I did mostly the same, not with simulation but with a TDR. The first try was my
standard SMA decal found in my Altium lib, probably for the normal 1.6 mm FR-4
with thick center conductors on the sma. JL on sci.elecronics.design (usenet)
wrote he measured IIRC 80-90 Ohms for these SMAs in free air.
ed. not for the barrel but for the part that will end up on the board.
Not much reserve for the local capacitance of the board.

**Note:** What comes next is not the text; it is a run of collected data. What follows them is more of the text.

(** X23: two names whose base names differ only in leading zeros inside
    digit runs have the same token sequence, and the comparator returns 0
    on their records, in both orders. *)
Theorem leading_zeros_same_tokens
    (p1 p2 : string) (H : same_up_to_zeros p1 p2) :
  tokenize p1 = tokenize p2
  /\ forall ts, tokenize p1 = inr ts ->
       comparator (mkRecord p1 ts) (mkRecord p2 ts) = Fin 0
       /\ comparator (mkRecord p2 ts) (mkRecord p1 ts) = Fin 0.
Proof.
  split.
  - unfold tokenize, same_up_to_zeros in *.
    assert (E : map token_of_run (match_runs (Path.basename p1))
                = map token_of_run (match_runs (Path.basename p2))).
    { induction H as [|r1 r2 l1 l2 R _ IH]; simpl; [reflexivity|].
      now rewrite (token_of_run_up_to_zeros _ _ R), IH. }
    destruct H; [reflexivity|now rewrite E].
  - intros ts _. split; apply compare_tokens_same.
Qed.

Lemma leading_zeros_same_tokens_witness :
  same_up_to_zeros "/w/docs/01.pdf" "/w/docs/1.pdf"
  /\ tokenize "/w/docs/01.pdf" = tokenize "/w/docs/1.pdf".
Proof.
  assert (H : same_up_to_zeros "/w/docs/01.pdf" "/w/docs/1.pdf").
  { unfold same_up_to_zeros. vm_compute.
    apply Forall2_cons; [right; repeat split|].
    apply Forall2_cons; [left; reflexivity|apply Forall2_nil]. }
  split; [exact H|].
  exact (proj1 (leading_zeros_same_tokens
                  "/w/docs/01.pdf" "/w/docs/1.pdf" H)).
Defined.

(** X24: whatever the records, sorting returns a permutation of them in
    which no record is one that the comparator puts strictly before the
    record right before it. *)
Theorem sort_records_in_order (l : list FileRecord) :
  Permutation (sort_records l) l
  /\ Sorted (may_follow comparator) (sort_records l).
Proof.
  split.
  - apply sort_Permutation, comparator_before_asym.
  - apply sort_Sorted, comparator_before_asym.
Qed.

(** X25: a list in which no record is one that the comparator puts
    strictly before the record right before it is left as it is by the
    sort: it is one run, and nothing is merged. *)
Theorem sort_records_of_sorted (l : list FileRecord)
    (S : Sorted (may_follow comparator) l) :
  sort_records l = l.
Proof. exact (sort_of_Sorted _ comparator l S). Qed.

Lemma sort_records_of_sorted_witness :
  let a := mkRecord "/w/docs/a.pdf" [TStr "a.pdf"] in
  let n := mkRecord "/w/docs/1.pdf" [TNum (Fin 1); TStr ".pdf"] in
  Sorted (may_follow comparator) [a; n; a]
  /\ sort_records [a; n; a] = [a; n; a].
Proof.
  intros a n.
  assert (S : Sorted (may_follow comparator) [a; n; a])
    by (repeat constructor).
  split; [exact S|].
  exact (sort_records_of_sorted [a; n; a] S).
Defined.
(** * Omex front end: the upload client and the mind-map viewer

    A shallow embedding of
      - [src/frontend/project/src/lib/api.js]  ([uploadPDF]), and
      - the [MindmapViewer] React component (zoom state, staggered
        rendering through mermaid, the SVG download button),
    together with the properties the specification states about them.

    JavaScript strings are sequences of UTF-16 code units, numbers are
    IEEE-754 binary64 values (Rocq's primitive floats), promises are
    represented by the way they settle, and the browser objects the code
    talks to (fetch, the DOM, object URLs, timers, the console) are
    explicit state.  What lies outside the two source files is a
    parameter: the markup mermaid returns, the HTML parser, the XML
    serializer, the page around the component and the imported
    [NeonBorder] component ([Host]).

    The component is followed from mounting, for as long as it keeps the
    props it was mounted with (the effect, whose dependency is
    [mindmaps], runs once); what a later run of the effect does is
    stated for the effect and its callbacks themselves.

    Left out, since no property below reads them: the options passed to
    [mermaid.initialize] and the presentation attributes of the inline
    icons. *)

From Stdlib Require Import ZArith Floats List Ascii String Lia Bool.
From stdpp Require Import base option list gmap strings pretty.
Import ListNotations.
(** * Stata error-code extraction: parser and validator

    A shallow embedding of [external/scripts/parse_error_codes.py] and
    [external/scripts/validate_extraction.py], with the properties of the
    extraction pipeline proved over it.

    Text is a list of 8-bit characters, each read as the code point of the
    same number (U+0000 .. U+00FF); the character classes below are Python's
    [str] classes on that range.

    A function of the parser gives what the Python function returns; the
    [ValueError] of [int] and of [str] on more than [int_max_str_digits]
    digits is told apart by [int_raises], [str_raises] and [raises], and the
    two [main] functions turn an exception that escapes into the exit
    status 1.  The artifacts the validator reads are typed: the codes are
    integers and the descriptions strings. *)

From Stdlib Require Import ZArith Ascii String List Lia Bool DecimalPos.
From stdpp Require Import base gmap strings list sorting.

Open Scope Z_scope.

(** ** Python strings *)

Abbreviation text := (list ascii).

Notation "'str' s" := (list_ascii_of_string s%string)
  (at level 10, s at level 9, only parsing).

Module PyStr.

Definition cp (c : ascii) : N := N_of_ascii c.

Definition in_range (lo hi : N) (c : ascii) : bool :=
  ((lo <=? cp c) && (cp c <=? hi))%N.

Definition is_char (x c : ascii) : bool := Ascii.eqb x c.
#[global] Arguments is_char _ _ : simpl never.

Definition neg (p : ascii → bool) (c : ascii) : bool := negb (p c).

(** [str.isspace], which is also [\s] of [re] on [str] patterns. *)
Definition is_space (c : ascii) : bool :=
  in_range 9 13 c || in_range 28 32 c || (cp c =? 133)%N || (cp c =? 160)%N.

(** [\d]: the decimal digits. *)
Definition is_digit (c : ascii) : bool := in_range 48 57 c.

(** [[A-Z]] and [[a-zA-Z]]. *)
Definition is_upper (c : ascii) : bool := in_range 65 90 c.
Definition is_alpha (c : ascii) : bool := in_range 65 90 c || in_range 97 122 c.
(** * ZBase thread pool and bounded task pool

    A small-step model of [zbase::thread_pool] and [zbase::task_pool]
    (the header with the two classes), with the theorems that settle the
    properties stated about them.

    The header defines the submission side completely: [pack_shared_task],
    [enqueue], [size_unlocked], [thread_pool::wait_to_enqueue], and every
    member of [task_pool] except [reset].  These are transcribed statement by
    statement.  The worker loop, the constructor and destructor of
    [thread_pool] and [task_pool::reset] are only declared there; they are
    modelled from the specification and every such definition says so.

    Threads are interleaved by an explicit schedule: a list of events, each
    of which lets one thread perform its next atomic statement, wakes a
    thread blocked on a condition variable, or advances the clock. *)

From stdpp Require Import list strings.
(** C4. When the solve has not converged, [post_process] returns [False]
    and leaves in the result file exactly one row: Displacement and L are
    numbers, the six force and moment fields are NaN. No other file is
    touched. *)
Theorem post_process_not_converged (mapdl : Mapdl) (percent_displacement : Q)
    (substeps : nat) (filename displacement_type mech_type : string)
    (fixed_displacement : option Q) (plot : bool) (w : World) :
  keypoints mapdl <> [] ->
  converged mapdl = false ->
  exists b d w',
    find_bounds mapdl = Ok b
    /\ fst (displacement_of mapdl mech_type percent_displacement fixed_displacement w) = Ok d
    /\ post_process mapdl percent_displacement substeps filename displacement_type
         mech_type fixed_displacement plot w = (Ok false, w')
    /\ read_file filename w'
       = Some {| headers := ["Displacement"; "FX"; "FY"; "FZ"; "MX"; "MY"; "MZ"; "L"];
                 rows := [[Num d; NaN; NaN; NaN; NaN; NaN; NaN;
                           Num (reference_length mech_type b)]] |}
    /\ forall other, other <> filename -> read_file other w' = read_file other w.
Proof.
  intros Hne Hconv.
  destruct (find_bounds_spec mapdl Hne) as (b & Hb & _).
  assert (Hlen : (String.eqb mech_type "KRESLING" || String.eqb mech_type "HERDS")%bool
                 = full_span mech_type) by (unfold full_span; apply orb_comm).
  pose (sent := match fixed_displacement with Some _ => [] | None => [ALLSEL] end
                ++ [POST1; SET_ "LAST"; CMSEL "S" "driven"]).
  destruct (displacement_of_run mapdl mech_type percent_displacement b Hb
              fixed_displacement w) as (d & Hd & Hval).
  exists b, d.
  exists (snd (write_to_csv filename
                 [[Num d; NaN; NaN; NaN; NaN; NaN; NaN; Num (reference_length mech_type b)]]
                 displacement_type (logged w sent))).
  split; [exact Hb|]. split; [exact Hd|]. split; [|apply write_to_csv_spec].
  subst sent. unfold post_process, reference_length.
  destruct fixed_displacement as [v|].
  - subst d. unfold displacement_of, bind, send, lift, ret. rewrite Hb, Hconv, Hlen.
    cbn [negb app]. rewrite !logged_logged. reflexivity.
  - subst d. unfold displacement_of, get_displacement, bind, send, lift, ret.
    rewrite !Hb, Hconv, Hlen. fold (full_span mech_type).
    destruct (full_span mech_type); cbn [negb app]; rewrite !logged_logged; reflexivity.
Qed.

I did a 4 layer board at JLCPCB with 4 tiny LMX2594 synthesizers and had free
space for test structures. I tried 2 of the fat SMAs, interconnected with a 12 mil
line. 11.5 mil on top and GND on the inner layers are 50 Ohm according to the
JLCPCB impedance calculator. And yes, the calculator is exact.
On the TDR it showed that the 12 mil line was not too bad, but the SMAs had
locally much too much capacitance (notch in the impedance/reflected voltage
line). Even the amount of tin played a role.
In V2 of the board, i made the center pad of the SMA much smaller and did
cut outs on the inner layers. The notches were gone, very slightly inductive now,
sorry, I cannot find the screen shot. Consider it slightly overcompensated, but
MUCH better.
But the SMA is now a Rosenberger and not cheap Chinese. The inner conductor
is MUCH thinner. If you find a cheap SMA launcher with a thin inner conductor,
I'm all ears.
I did some fancy corners on the 12 mil line to see if I get punished, but no, in
comparison to the SMAs, that's harmless. Only the first picture is with the fat SMA.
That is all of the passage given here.